If there is one word that sums up much present-day television, it is superficiality. Many TV programmes like to skim lightly over a subject, rather than examining it in depth. For example, Russia: A Journey with Jonathan Dimbleby (BBC2) tries to cover "the largest country in the world" in five one-hour programmes. The BBC could have sent an expert on Russia to make an educative documentary series but instead it used Jonathan Dimbleby, who admitted that he had visited Moscow before, about 20 years ago. Perhaps he wanted to compete with his elder brother David, who made a couple of poor series about a much smaller country called Britain.
Jonathan came across like an old-fashioned colonialist: visiting this strange country and chatting amiably with some of its natives, but failing to grasp anything significant about Russia or transmit any of its reality to us viewers. We saw an awful lot of Jonathan as he whizzed through Murmansk, Karelia, St Petersburg, Novgorod and Moscow, making simplistic observations such as that "capitalism is rampant" in Moscow (no, really!). And like those many Michael Palin series, Jonathan underwent various untypical experiences: visiting a white witch in Karelia and going to a bath house in Moscow. There was little to learn from watching Jonathan being beaten with birch branches and massaged vigorously, but the producer probably thought it made "good television". It didn't, but it makes a book you can buy for £25 and a DVD for £24.99.
So how about a view of another vast country? The commentator for Wild China (BBC2) said: "Now for the first time ever, we can explore the whole of this great country." Well, not exactly the whole of it, as the BBC website says: "Although China is not yet quite as accessible to film crews as many other countries, the Wild China production crew were given unprecedented access to almost all areas." A six-hour series is hardly adequate to explore the whole of China's wildlife, especially when you also look at its landscapes and some of its people.
Admittedly the photography was remarkable and often beautiful, although viewers may have had the nagging doubt that this was a sanitised view of a country which is badly polluted and whose government has committed atrocities against its own people as well as Tibetans. The commentary glossed over this by saying: "We know that China faces immense social and environmental problems but there is great beauty here too." So that's all right then.
Last week I welcomed BBC Young Musician of the Year (BBC4) but, as the week went on, I grew increasingly unhappy with the superficial approach to the subject. The programmes spent so much time looking at the everyday lives of the contestants that there was hardly any space left to hear them play.

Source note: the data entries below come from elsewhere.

Lemma source_more a l l' o o' : source_of a l o → l `prefix_of` l' → same_content o o' → source_of a l' o'.
Proof.
  intros (o0 & o1 & Hin & Hs) Hpre Hs'. exists o0, o1. split; [|by eapply same_content_trans].
  destruct Hpre as [k ->]. apply elem_of_app. by left.
Qed.

Lemma rbac_sourced a o tr : source_of a tr o →
  spec sourced (handleRBAC reader now ControllerReference a o) tr (λ _ r, same_content o r.2).
Proof.
  intros Hsrc. unfold handleRBAC. eapply (spec_bind _ _ _ (λ _ _, True)).
  - apply (only_spec (asks a (touch_condition now CondTypeApplyRBAC o))).
    + by apply permissions_ask.
    + intros l e Hpre. apply asks_sourced. eapply source_more; [exact Hsrc|exact Hpre|by split_and!].
  - intros tr1 errs _ _. eapply (spec_bind _ _ _ (λ _ r, same_content o r.2)).
    + eapply spec_mono; [apply report_spec|]. intros tr2 r _ Hs. eapply same_content_trans; [|exact Hs]. by destruct o.
    + intros tr2 [s o2] _ Hs. by apply spec_ret.
Qed.

Lemma extra_sourced a o tr :
  spec sourced (handleExtraResource_operator reader now a o) tr (λ _ r, same_content o r.2).
Proof.
  unfold handleExtraResource_operator. set (o1 := touch_condition _ _ _).
  eapply (spec_bind _ _ _ (λ _ r, same_content o1 r.2)).
  - destruct a; (eapply (spec_bind _ _ _ (λ _ _, True)); [by apply spec_call|]); intros tr1 r _ _;
      try destruct r; apply spec_ret; by split_and!.
  - intros tr1 [err o2] _ Hs. eapply spec_bind; [apply report_spec|]. intros tr2 [s o3] _ Hs'. apply spec_ret.
    eapply same_content_trans; [|exact Hs']. eapply same_content_trans; [|exact Hs]. by destruct o.
Qed.

Lemma handle_sourced a o tr : (is_delete a = false → ∃ o, alive tr o) →
  spec sourced (HandleResource_operator reader now ControllerReference UnmarshalDeployment a o) tr (λ _ _, True).
Proof.
  intros Halive. unfold HandleResource_operator.
  destruct (negb (is_delete a) && IsReconcileSuspended (mo_annotations o)); [by apply spec_ret|].
  destruct (is_delete a && IsNoOperatorResource o); [by apply spec_ret|].
  destruct (skipNoOperatorResource o) as [[e|] o1]; [by apply spec_ret|]. destruct (is_delete a) eqn:Ha.
  - assert (a = HandleActionDelete) as -> by (by destruct a). unfold delete_resources.
    eapply (spec_bind _ _ _ (λ tr' r, Ev (HydrateDeleteContext o1) r ∈ tr')).
    { apply spec_call; [done|]. intros r. apply elem_of_app. right. by left. }
    intros tr1 [[e|] o2] Hpre1 Hin; [by apply spec_ret|].
    eapply spec_bind; [apply extra_sourced|]. intros tr2 [[e|] o3] Hpre2 Hs3; [by apply spec_ret|].
    eapply spec_bind; [apply rbac_sourced|].
    { exists o1, o2. split; [|exact Hs3]. destruct Hpre2 as [k ->]. apply elem_of_app. by left. }
    intros tr3 [e4 o4] _ _. eapply (spec_bind _ _ _ (λ _ _, True)); [|intros; by apply spec_ret].
    apply inert_spec. unfold DeleteDeployment. repeat inert_step.
  - unfold apply_resources. destruct (condition_status now CondTypeChecked _) as [checked cs].
    destruct (decide (checked = ConditionTrue)) as [Hck|]; [|by apply spec_ret]. unfold and_then, TemplateParse_operator.
    set (o2 := on_status _ o1).
    eapply (spec_bind _ _ _ (λ tr' r, r.1 = None → ∃ o0 o', Ev (Operator.HandlePreActions o0) (None, o') ∈ tr' ∧ r.2 = o')).
    { eapply (spec_bind _ _ _ (λ tr' _, tr `prefix_of` tr')); [apply spec_call; [done|intros; by apply prefix_app_r]|].
      intros tr1 [[e|] o3] _ Hpre; [by apply spec_ret|].
      eapply (spec_bind _ _ _ (λ tr' r, Ev (Operator.HandlePreActions o3) r ∈ tr')).
      - apply spec_call; [|intros; apply elem_of_app; right; by left]. intros r. destruct (Halive eq_refl) as (o' & Hr & Hok).
        exists o'. split; [by eapply first_op_read_prefix|done].
      - intros tr2 [[e|] o4] _ Hin; apply spec_ret; [done|]. intros _. by exists o3, o4. }
    intros tr1 [[e|] o3] _ Hpre; [by apply spec_ret|]. destruct (Hpre eq_refl) as (o0 & o' & Hin & Heq). simpl in Heq. subst o'.
    eapply spec_bind; [apply extra_sourced|]. intros tr2 [[e|] o4] Hpre2 Hs4; [by apply spec_ret|]. simpl in Hs4.
    eapply spec_bind; [apply rbac_sourced|].
    { unfold source_of. rewrite Ha. exists o0, o3. split; [|exact Hs4]. destruct Hpre2 as [k ->]. apply elem_of_app. by left. }
    intros tr3 [[e|] o5] _ _; [by apply spec_ret|]. eapply (spec_bind _ _ _ (λ _ _, True)); [|intros ? [? ?] _ _; by apply spec_ret].
    unfold buildDeployment. eapply (spec_bind _ _ _ (λ _ _, True)); [apply inert_spec, deployment_inert|].
    intros tr4 err _ _. eapply (spec_bind _ _ _ (λ _ _, True)); [|intros ? [? ?] _ _; by apply spec_ret].
    eapply spec_mono; [apply report_spec|done].
Qed.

Things were just as bad on BBC Young Musician of the Year: Grand Final (BBC2). In previous years, we have been shown the five finalists playing complete concertos, but this time we only got snippets from each performance. Time was wasted with presenters asking daft questions, like "Were the competitors nervous?" and "What did you think of your son's performance?"
The Artful Dodgers (Channel 4) provided a salutary lesson about the superficial knowledge of some art "experts", who were fooled into buying forged paintings and sculptures from George and Olive Greenhalgh, a couple of pensioners living in Bolton. The Greenhalghs' son Shaun manufactured the forgeries in their garden shed at the behest of his fantasist father, and he made the exhibits look old with "a mixture of tea and mud." The scam wasn't noticed until a genuine expert, Richard Falkiner, was asked to assess some "Assyrian reliefs" and his reaction was "Don't make me laugh!" Richard said: "I went on to what I call my magic lantern: I believe they are called computers" - and he discovered that the Greenhalghs had sold numerous dodgy artefacts for more than £800,000, even though they went on living in their cramped council house.